Kala itu, ia menjabat sebagai Kepala Staf Komendemen TKR I/Jawa Barat.
Dalam jabatan tersebut, Abdul Haris Nasution ditugasi menyusun organisasi dan administrasi.
Pada 1948, ia diangkat menjadi Wakil Panglima Besar Angkatan perang Republik Indonesia.
Oleh karena itu, pangkatnya dinaikkan menjadi jenderal mayor dan menjbaat sebagai Panglima Divisi III/TKR Priangan.
Akibat pelaksanaan Reorganisasi dan Rasionalisasi (Rera) tahun 1948, pangkat Abdul Haris Nasution diturunkan setingkat lebih rendah menjadi kolonel, dan diberi jabatan Kepala Staf Operasi Markas Besar Tentara (MBT).
Kemudian ia ditugaskan sebagai Panglima Tentara dan Teritorium Djawa (PTTD).
Seusai Perang Kemerdekaan, pada tanggal 10 Desember 1949 Abdul Haris Nasution diangkat menjadi Kepala Staf Angkatan Darat (KSAD) dengan Surat Penetapan Kementerian Pertahanan No. 126/MP/1949 tanggal 10 Desember 1949 dengan pangkat kolonel.
Pada 17 Oktober 1952, terjadi demonstrasi yang menuntut pembubaran parlemen di Jakarta.
Peristiwa ini merupakan puncak perbedaan pendapat antara Angkatan Darat dan DPR.
Kala itu Angkatan Darat memprotes DPR yang dianggap terlalu jauh mencampuri masalah intern.
Akibat peristiwa ini, Abdul Haris Nasution dan beberpaa perwira lain dibebaskan dari jabatan.
Selama masa ini, Abdul Haris Nasution aktif menulis buku.
Selain itu, ia juga mendirikan partai politik Ikatan Pendukung Kemerdekaan Indonesia (IPKI).
Sebagian besar anggota IPKI merupakan perwira non aktif akibat peristiwa 17 Oktober 1952.
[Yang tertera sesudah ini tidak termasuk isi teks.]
(** ** A concrete table *)

Module Example.
Definition v4 (a b c d : Z) : IpAddr := IpV4 (bytes_of [a; b; c; d]).
Definition entries : list (AllowedIP * nat) :=
  [(mkAllowedIP (v4 10 0 0 0) 8, 1%nat); (mkAllowedIP (v4 10 1 0 0) 16, 2%nat); (mkAllowedIP (v4 10 1 7 7) 16, 3%nat)].

Lemma find_longest_prefix_witness : exists t,
  from_iter (E:=unit) entries tt (mkWorld 0 0 0 0) = Ok t tt (mkWorld 0 0 0 0) /\
  match find (v4 10 1 2 3) t with
  | Some d => exists ip, decides (v4 10 1 2 3) entries ip d
  | None => forall e, e ∈ entries -> matches (v4 10 1 2 3) e.1 = false
  end.
Proof. apply find_longest_prefix. repeat constructor; vm_compute; discriminate. Defined.
End Example.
Setelah rekonsiliasi, Abdul Haris Nasution dicalonkan kembali sebagai KSAD.
• KISAH Para Jenderal yang Lolos dari G30S/PKI hingga Cerita Sosok Penting Militer dan Dibenci PKI
Ia terpilih dan dilantik pada 7 November 1955 dengan pangkat yang dinaikkan menjadi Mayor Jenderal.
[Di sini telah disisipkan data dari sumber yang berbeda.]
(* ===== verification/Utf8.v ===== *)
(** * Text of any bytes: [String::from_utf8_lossy]

    The conversion of the standard library that the interface's name and the log's
    lines go through: a sequence that is not UTF-8 becomes the replacement
    character, the rest stays. *)

From S2P Require Import Prelude Text.

(** U+FFFD *)
Definition REPLACEMENT : bytes := bytes_of [239; 191; 189].

(** The second byte of a sequence of three or four that begins with [a]. *)
Definition second (a b : byte) : bool :=
  if is_char 224 a then in_range 160 191 b else if is_char 237 a then in_range 128 159 b else
  if is_char 240 a then in_range 144 191 b else if is_char 244 a then in_range 128 143 b else continuation b.

(** How many of the bytes that follow [a] a character would have. *)
Definition follow (a : byte) : option nat :=
  if code a <? 128 then Some 0%nat else if in_range 194 223 a then Some 1%nat else
  if in_range 224 239 a then Some 2%nat else if in_range 240 244 a then Some 3%nat else None.

(** [Utf8Chunks]: what is taken from the front, and whether it is a character; of
    an invalid sequence, the bytes that could have begun one. *)
Definition chunk (a : byte) (s : bytes) : nat * bool :=
  match follow a with
  | None => (1%nat, false)
  | Some 0%nat => (1%nat, true)
  | Some n =>
      match s with
      | b :: s =>
          if negb (second a b) then (1%nat, false) else
          match n, s with
          | 1%nat, _ => (2%nat, true)
          | _, c :: s =>
              if negb (continuation c) then (2%nat, false) else
              match n, s with
              | 2%nat, _ => (3%nat, true)
              | _, d :: _ => if continuation d then (4%nat, true) else (3%nat, false)
              | _, [] => (3%nat, false)
              end
          | _, [] => (2%nat, false)
          end
      | [] => (1%nat, false)
      end
  end.

(** Every turn takes a byte at least. *)
Fixpoint lossy_loop (fuel : nat) (s : bytes) : bytes :=
  match fuel, s with
  | S fuel, a :: rest =>
      let '(n, valid) := chunk a rest in
      (if valid : bool then take n s else REPLACEMENT) ++ lossy_loop fuel (drop n s)
  | _, _ => []
  end.
Definition from_utf8_lossy (s : bytes) : bytes := lossy_loop (length s) s.

(** ** What it does *)

(** The second byte, by the kind of the first. *)
Lemma second_two a b : in_range 194 223 a = true -> second a b = continuation b.
Proof. unfold second, is_char, in_range. intros E. repeat case_match; try done; lia. Qed.
Lemma second_three a b : in_range 224 239 a = true ->
  second a b = if is_char 224 a then in_range 160 191 b else if is_char 237 a then in_range 128 159 b else continuation b.
Proof. unfold second, is_char, in_range. intros E. repeat case_match; try done; lia. Qed.
Lemma second_four a b : in_range 224 239 a = false ->
  second a b = if is_char 240 a then in_range 144 191 b else if is_char 244 a then in_range 128 143 b else continuation b.
Proof. unfold second, is_char, in_range. intros E. repeat case_match; try done; lia. Qed.

(** The validation goes by the same chunks. *)
Lemma is_utf8_chunk a s : is_utf8 (a :: s) = (chunk a s).2 && is_utf8 (drop (chunk a s).1 (a :: s)).
Proof.
  cbn [is_utf8]. unfold chunk, follow. destruct (code a <? 128) eqn:E0; [done|].
  destruct (in_range 194 223 a) eqn:E1; [|destruct (in_range 224 239 a) eqn:E2; [|destruct (in_range 240 244 a) eqn:E3]].
  - destruct s as [|b s]; [done|]. rewrite second_two by done. by destruct (continuation b).
  - destruct s as [|b [|c s]]; [done|by destruct (second a b)|]. rewrite second_three by done.
    destruct (if is_char 224 a then _ else _); [|done]. by destruct (continuation c).
  - destruct s as [|b [|c [|d s]]]; [done|by destruct (second a b)|destruct (second a b); [by destruct (continuation c)|done]|].
    rewrite second_four by done. destruct (if is_char 240 a then _ else _); [|done].
    destruct (continuation c); [|done]. by destruct (continuation d).
  - by destruct s as [|b [|c [|d s]]].
Qed.

Lemma chunk_size a s : (1 <= (chunk a s).1 <= S (length s))%nat.
Proof.
  unfold chunk. destruct (follow a) as [[|[|[|n]]]|], s as [|b [|c [|d s]]]; cbn; repeat case_match; cbn; lia.
Qed.

(** A character is recognised whatever follows it. *)
Lemma chunk_char a s r : (chunk a s).2 = true -> chunk a (take ((chunk a s).1 - 1) s ++ r) = ((chunk a s).1, true).
Proof.
  unfold chunk. destruct (follow a) as [[|[|[|n]]]|], s as [|b [|c [|d s]]]; cbn; try done.
  all: destruct (second a b) eqn:Hb; cbn; rewrite ?Hb; cbn; try done.
  all: destruct (continuation c) eqn:Hc; cbn; rewrite ?Hb, ?Hc; cbn; rewrite ?Hc; cbn; try done.
  all: destruct (continuation d) eqn:Hd; cbn; rewrite ?Hb; cbn; rewrite ?Hc; cbn; by rewrite ?Hd.
Qed.
Lemma is_utf8_char a s r : (chunk a s).2 = true -> is_utf8 (take (chunk a s).1 (a :: s) ++ r) = is_utf8 r.
Proof.
  intros Hc. pose proof (chunk_char a s r Hc) as E. pose proof (chunk_size a s). set (n := (chunk a s).1) in *.
  destruct n as [|n]; [lia|]. cbn [take app]. replace (S n - 1)%nat with n in E by lia.
  rewrite is_utf8_chunk, E. cbn [snd fst andb drop]. f_equal.
  rewrite drop_app_ge, length_take_le, Nat.sub_diag by (rewrite ?length_take; lia). done.
Qed.

Lemma lossy_spec fuel : forall s, (length s <= fuel)%nat ->
  is_utf8 (lossy_loop fuel s) = true /\ (is_utf8 s = true -> lossy_loop fuel s = s).
Proof.
  induction fuel as [|fuel IH]; intros [|a s] Hl; try done; [cbn in Hl; lia|].
  cbn [lossy_loop]. pose proof (chunk_size a s) as Hn. pose proof (is_utf8_chunk a s) as Hu.
  destruct (chunk a s) as [n v] eqn:Ec. cbn [fst snd] in *.
  destruct (IH (drop n (a :: s))) as [IH1 IH2]; [rewrite length_drop; cbn in *; lia|]. split.
  - destruct v; [|by cbn].
    pose proof (is_utf8_char a s (lossy_loop fuel (drop n (a :: s)))) as E. rewrite Ec in E. cbn [fst] in E. by rewrite E.
  - intros Hv. rewrite Hu in Hv. apply andb_true_iff in Hv as [-> Hv]. rewrite IH2 by done. apply take_drop.
Qed.

(** The text is valid, and valid text stays as it is. *)
Lemma lossy_valid s : is_utf8 (from_utf8_lossy s) = true.
Proof. by apply lossy_spec. Qed.
Lemma lossy_id s : is_utf8 s = true -> from_utf8_lossy s = s.
Proof. by apply lossy_spec. Qed.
Negara dalam keadaan bahaya melalui Undang-Undang Keadaan Bahaya (UUKB) bulan Juli 1957.
Kala itu, Abdul Haris Nasution merangkap jabatan sebagai Ketua Gabungan Kepala-kepala Staff Angkatan Perang (GKS).
Kemudian, ia juga menjabat sebagai Penguasa Perang Pusat (Peperpu) yang membawahi penguasa Perang Daerah (Peperda).
Setelah reorganisasi Angkatan darat pada 1958, Abdul Haris Nasution diangkat sebagai menteri Keamanan Nasional/KSAD dengan pangkat Letnan Jenderal, hingga lahirnya demokrasi terpimpin.
• 5 Versi Dalang Peristiwa G30S/PKI 30 September 1965
Pada masa Demokrasi Terpimpin sejak 1962 Abdul Haris Nasution diangkat sebagai Menteri Koordinator (Menko) Pertahanan Keamanan/Kepala Staf Angkatan Bersenjata dengan pangkat jenderal penuh (bintang empat).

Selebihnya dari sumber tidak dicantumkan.